- Waada_TV_Serial
- Genre: Romance, drama
- Starring: Shaista Lodhi; Faysal Qureshi; Saboor Ali;
- Theme music composer: Falak Shabir
- Country of origin: Pakistan
- Original language: Urdu
- No. of episodes: 23

Production
- Producers: Big Bang Entertainment, Fahad Mustafa, and Dr. Ali Kazmi.
- Production locations: Karachi Jeddah

Original release
- Network: ARY Digital
- Release: 8 November 2016 – 12 April 2017

= Waada (TV series) =

Pakistani television series

Waada is a Pakistani drama television series directed by Syed Atif Hussain, written by Samina Ejaz.
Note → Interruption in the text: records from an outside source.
(** C34. Every reply is exactly one value on the wire: whatever a command answers, nested
    arrays and texts with line breaks included, the reader of the protocol takes the
    bytes of that reply, no more and no less, and what follows is untouched. *)
Theorem reply_framing r rest :
  reply_ok r -> in_i64 (len (AppendAny [] r)) ->
  exists resp, ReadNextRESP (AppendAny [] r ++ rest) = Some (len (AppendAny [] r), resp) /\
    Raw resp = AppendAny [] r /\ Type_ resp <> x00.
Proof.
  intros Hr Hb. apply reply_reads; [done|done|]. rewrite length_app. unfold enc. lia.
Qed.
(* ===== verification/RedconSpec.v ===== *)
(** A whole connection, from the bytes that arrive to the bytes that leave: the server
    answers every command of a pipeline with one value, in order, however the network cuts
    what the client sends. *)

From S2P Require Import Prelude Xerror GoStd Utils Float Strconv Store Mem Object Reply Client.
From S2P Require Import Transaction TransactionSpec Resp RespSpec Redcon.
From Stdlib Require Import Init.Byte.

#[local] Open Scope Z_scope.

(** ** What a command writes *)

Section serve.
Context `{Server} `{PubSub}.

Definition out (w : World) : list wire := cn_out (w_conn w).

(** A command that ends has written one thing. *)
Definition answers (w : World) (s : Step) : Prop :=
  match s with Done _ w' => exists x, out w' = out w ++ [x] | Panicked | Diverged => True end.

Lemma answers_same w w' s : out w' = out w -> answers w' s -> answers w s.
Proof. intros E. destruct s; cbn [answers]; [|done..]. by rewrite E. Qed.

Lemma answers_write e w w' x : out w' = out w -> answers w (Done e (write x w')).
Proof. intros E. exists x. change (out w' ++ [x] = out w ++ [x]). by rewrite E. Qed.

Lemma answers_refuse e w w' : out w' = out w -> answers w (refuse e w').
Proof. apply answers_write. Qed.

Ltac answer := first [by apply answers_write | by apply answers_refuse].

Lemma answers_single n f args last t w w0 : out w = out w0 -> answers w0 (single_loop n f args last t w).
Proof.
  revert last t w. induction n as [|n IH]; intros last t w E; cbn [single_loop]; [by apply answers_refuse|].
  unfold SingleHandler. destruct (Begin _ t) as [t1 [e|]]; [by apply IH|].
  destruct (f args t1) as [r t2| |]; [|done..]. destruct (t_Err t2) as [e|].
  - destruct r as [[]|]; by answer.
  - destruct (Commit _ t2) as [[c t3] [e|]]; [by apply IH|]. destruct r as [[]|]; by answer.
Qed.

Lemma answers_exec_run t w : answers w (exec_run t w).
Proof.
  unfold exec_run. destruct (exec_loop _ _ _) as [[e|slots] t1| |]; [answer| |done..].
  unfold exec_commit. destruct (if bool_decide _ then _ else _); [answer|].
  destruct (Commit _ t1) as [[c t2] [e|]].
  - destruct (t_Watch t2); answer.
  - destruct (fill _ _); [answer|done].
Qed.
(* ===== verification/BlockSpec.v ===== *)
(** What the commands that wait promise: an attempt at every tick, each on the store as it
    is then; the first that finds an element is the reply, and a wait with a timeout
    ends. *)

From stdpp Require Import sorting.
From S2P Require Import Prelude Xerror GoStd Utils Float Strconv Store Ranges Mem Object Reply.
From S2P Require Import ObjectSpec Counters Generic GenericSpec Strings StringsSpec.
From S2P Require Import HashCmd SetCmd HashSpec Rank ListA ListB ListCmd ListSpec ZSet Block.
From Stdlib Require Import Init.Byte.

#[local] Open Scope Z_scope.

Section spec.
Context `{PlatformSpec}.

(** ** What an attempt keeps *)

(** The parts of a transaction that last when it is rolled back and opened again. *)
Record conn_env (t t' : Txn) : Prop := {
  ce_Multi : t_Multi t' = t_Multi t;
  ce_Watch : t_Watch t' = t_Watch t;
  ce_Exec : t_Exec t' = t_Exec t;
  ce_Err : t_Err t' = t_Err t;
  ce_PendingErr : t_PendingErr t' = t_PendingErr t;
  ce_Config : t_Config t' = t_Config t;
  ce_UserId : t_UserId t' = t_UserId t;
  ce_DBId : t_DBId t' = t_DBId t;
  ce_PendingReq : t_PendingReq t' = t_PendingReq t
}.

#[export] Instance conn_env_preorder : PreOrder conn_env.
Proof. split; [by intros t|intros ??? [] []; split; congruence]. Qed.

Lemma same_conn_env t t' : same_env t t' -> conn_env t t'.
Proof. by intros []. Qed.

Lemma conn_env_Rollback t t' : conn_env t t' -> conn_env t (Rollback t').
Proof. by intros []. Qed.

(** The transaction that Begin opens on a store. *)
Definition opened (t : Txn) (store : Cluster) : Txn := fst (Begin store t).

Lemma conn_env_opened t store : conn_env t (opened t store).
Proof. unfold opened, Begin. by destruct (cl_Begin store). Qed.

(** It is the same, however often the transaction was rolled back before. *)
Definition like (t t' : Txn) : Prop := same_env t t' /\ t_txn t' = t_txn t.

Lemma opened_like t t' store kv : conn_env t t' -> cl_Begin store = inr kv ->
  like (opened t store) (opened t' store).
Proof.
  intros [] Hb. unfold opened, Begin, like. rewrite Hb. cbn [fst].
  assert (IsPessimistic t' = IsPessimistic t) as -> by (unfold IsPessimistic, config_or_default; by rewrite ce_Config0).
  split; [split; cbn; congruence|done].
Qed.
It originally aired on ARY Digital in 2016.

==Cast==

- Shaista Lodhi as Sumaira
- Faisal Qureshi as Shahab
- Saboor Ali as Jaana
- Ismat Iqbal as Nuzhat
- Srha Asghar as Uzma
- Anum Tanveer as Lubna
- Fahad Sheikh
- Hassan Ahmed
- Ghazala Butt
- Amir Qureshi

==Plot==
Sumaira is a loving wife, mother, and daughter-in-law. She cares for everyone in the family and tries to do as much as she can for everyone at home. She makes an effort to fulfill her promise and excel in every relationship. Loyalty is all that she has to offer besides so much love.

Shahab is financially very secure as he is a rich businessman, but along with that, he also cares for his entire family; basically, he's a good husband. He promises his wife that he will never leave her, no matter what, and stand by her side in all the ups and downs.

Jaana is the maid's daughter who was fired from her previous job due to falling for the owner's son, who hated her. Jaana hunts for her next victim, who turns out to be Shahab, and disrupts his life. She schemes against Sumaira till Shahab too falls for her and she ends up marrying him.